(** * perun: command interpretation and the configuration wizard

    A shallow embedding of the three Go sources of perun
    ([cliparser/cliparser.go], [configurator/configurator.go], [main.go])
    and the properties of its specification that they decide.

    Conventions of the embedding:
    - a Go [*T] field is an [option T], [None] being the nil pointer;
    - a Go [int]/[int64] is a [Z] (no arithmetic is performed on them, only
      comparisons, so no wrap-around is involved);
    - a Go [map[string]string] is a [gmap string string];
    - console output, prompts and collaborator calls are recorded, oldest
      first, in an explicit world that is threaded through the code;
    - [for cond { ... }] loops take a fuel argument; they return [None]
      exactly when the fuel runs out before the loop condition fails. *)

From Stdlib Require Import ZArith Lia Ascii.
From stdpp Require Import base option list strings pretty gmap.

(* ===================================================================== *)
(** ** configurator/configurator.go *)
(* ===================================================================== *)

Module configurator.
(** X14: [QueryChunks] first runs the query, then opens the cursor. When the
    query fails nothing else is called; when the cursor cannot be opened
    nothing else is called and nothing is closed. Once the cursor is open,
    every call that follows is a [Next], a [ScanRows] or a callback, and the
    very last call is [Close], whatever the result: nil, an error of a scan,
    of the callback or of the shape check, or a panic. *)
Theorem QueryChunks_cursor_lifecycle c parser w :
  match rawError (db c) (ioLog w) (Query parser) (Params parser) with
  | Some e =>
      QueryChunks c parser w
      = (Err e, logCalls [EvRaw (Query parser) (Params parser)] w)
  | None =>
      match rowsResult (db c)
              (ioLog w ++ [EvRaw (Query parser) (Params parser)]) with
      | inl e =>
          QueryChunks c parser w
          = (Err e, logCalls [EvRaw (Query parser) (Params parser); EvRows] w)
      | inr rows =>
          ∃ evs,
            (QueryChunks c parser w).2
            = logCalls ([EvRaw (Query parser) (Params parser); EvRows]
                          ++ evs ++ [EvClose]) w
            ∧ Forall isLoopCall evs
      end
  end.
Proof.
  destruct (rawError _ _ _ _) as [e|] eqn:Hraw.
  { unfold QueryChunks, mbind, M_bind, bind, call. cbn [fst snd].
    rewrite Hraw. by merge_logs. }
  destruct (rowsResult _ _) as [e|rows] eqn:Hrows.
  { unfold QueryChunks, mbind, M_bind, bind, call. cbn [fst snd].
    rewrite Hraw. cbn [check ret fst snd logCall ioLog]. rewrite Hrows.
    unfold fail. by merge_logs. }
  unfold QueryChunks, mbind, M_bind, bind, call. cbn [fst snd].
  rewrite Hraw. cbn [check ret fst snd logCall ioLog]. rewrite Hrows.
  unfold deferring, lift.
  destruct (decodeAsSliceOfStructs (Chunk parser)) as [[[sliceRef T] p]|e|pn].
  - match goal with |- context [queryChunksFrom _ _ _ _ ?sl ?i rows ?w2] =>
      destruct (queryChunksFrom_calls c parser T p rows sl i w2) as (evs & Hw & Hall);
      destruct (queryChunksFrom c parser T p sl i rows w2) as [r w'] end.
    simpl in Hw. subst w'. exists evs. split; [|done]. cbn [fst snd].
    unfold logCalls, logCall. simpl. by rewrite <-!app_assoc.
  - exists []. split; [|constructor]. cbn [fst snd]. by merge_logs.
  - exists []. split; [|constructor]. cbn [fst snd]. by merge_logs.
Qed.
Lemma foldl_fadd_nan xs : foldl fadd NaN xs = NaN.
Proof.
  induction xs as [|x xs IH]; [done|].
  change (foldl fadd (fadd NaN x) xs = NaN). by rewrite fadd_nan_l.
Qed.

Lemma foldl_fadd_with_nan a xs : NaN ∈ xs -> foldl fadd a xs = NaN.
Proof.
  revert a. induction xs as [|x xs IH]; intros a Hin; [by apply elem_of_nil in Hin|].
  apply elem_of_cons in Hin as [<-|Hin].
  - change (foldl fadd (fadd a NaN) xs = NaN). by rewrite fadd_nan_r, foldl_fadd_nan.
  - change (foldl fadd (fadd a x) xs = NaN). by apply IH.
Qed.

Lemma outcome_with_nan obs (loader : list Batch) :
  0 < samples loader -> NaN ∈ obs.*1 ->
  exists acc, outcome obs loader = Ok (NaN, acc).
Proof.
  intros Hs Hin. destruct (outcome_ok obs loader Hs) as (avg & Havg & ->).
  unfold fsum in Havg. rewrite (foldl_fadd_with_nan _ _ Hin) in Havg.
  unfold float_truediv in Havg.
  destruct (len loader =? 0); [done|]. injection Havg as <-. eauto.
Qed.

(** X1. On a loader that yields no sample (no batch, or only empty ones)
    each of the three passes raises [ZeroDivisionError]. *)
Theorem passes_raise_without_samples (net : Net) (loader : list Batch) :
  samples loader = 0 ->
  (train_epoch net loader).2 = Raise ZeroDivisionError /\
  (validate_epoch net loader).2 = Raise ZeroDivisionError /\
  (test_model net loader).2 = Raise ZeroDivisionError.
Proof.
  intros Hs. split; [|split].
  - rewrite train_epoch_outcome. by apply outcome_without_samples.
  - rewrite validate_epoch_outcome. by apply outcome_without_samples.
  - unfold test_model; simpl. fold (start (eval_mode net)).
    rewrite (foldl_total _ test_batch_total). simpl. by rewrite Hs.
Qed.

(** X2. [test_model] and [validate_epoch] agree: on the same model and
    loader they leave the model object in the same state, and one returns
    an accuracy exactly when the other does, the same one. *)
Theorem test_model_agrees_with_validate_epoch (net : Net) (loader : list Batch) :
  (test_model net loader).1 = (validate_epoch net loader).1 /\
  (forall a, (test_model net loader).2 = Ok a <->
             exists l, (validate_epoch net loader).2 = Ok (l, a)).
Proof.
  destruct (foldl_test_validate (start (eval_mode net)) (start (eval_mode net)) loader
              eq_refl eq_refl eq_refl) as (Hm & Hc & Ht).
  split; [exact Hm|]. intros a.
  unfold test_model, validate_epoch; simpl. fold (start (eval_mode net)).
  rewrite Hc, Ht, (foldl_total _ validate_batch_total); simpl. split.
  - intros Ha. destruct (Z.eq_dec (samples loader) 0) as [E|E].
    { rewrite E, int_truediv_zero in Ha. discriminate. }
    pose proof (samples_nonneg loader).
    destruct (float_truediv_ok
                (loss_sum (foldl validate_batch (start (eval_mode net)) loader))
                (len loader)) as [avg ->].
    { apply samples_pos_len. lia. }
    simpl. rewrite Ha. simpl. eauto.
  - intros [l Hl]. destruct (float_truediv _ _); simpl in Hl; [|discriminate].
    destruct (int_truediv _ _); simpl in Hl; [|discriminate].
    by injection Hl as _ ->.
Qed.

**Problem to solve**
Return the span of lines in the data above that opens at the line with "- a Go [*T] field" and closes at the line with "first, in an", exactly, ends included, nothing else.

**Finished exercise**
    - a Go [*T] field is an [option T], [None] being the nil pointer;
    - a Go [int]/[int64] is a [Z] (no arithmetic is performed on them, only
      comparisons, so no wrap-around is involved);
    - a Go [map[string]string] is a [gmap string string];
    - console output, prompts and collaborator calls are recorded, oldest
      first, in an explicit world that is threaded through the code;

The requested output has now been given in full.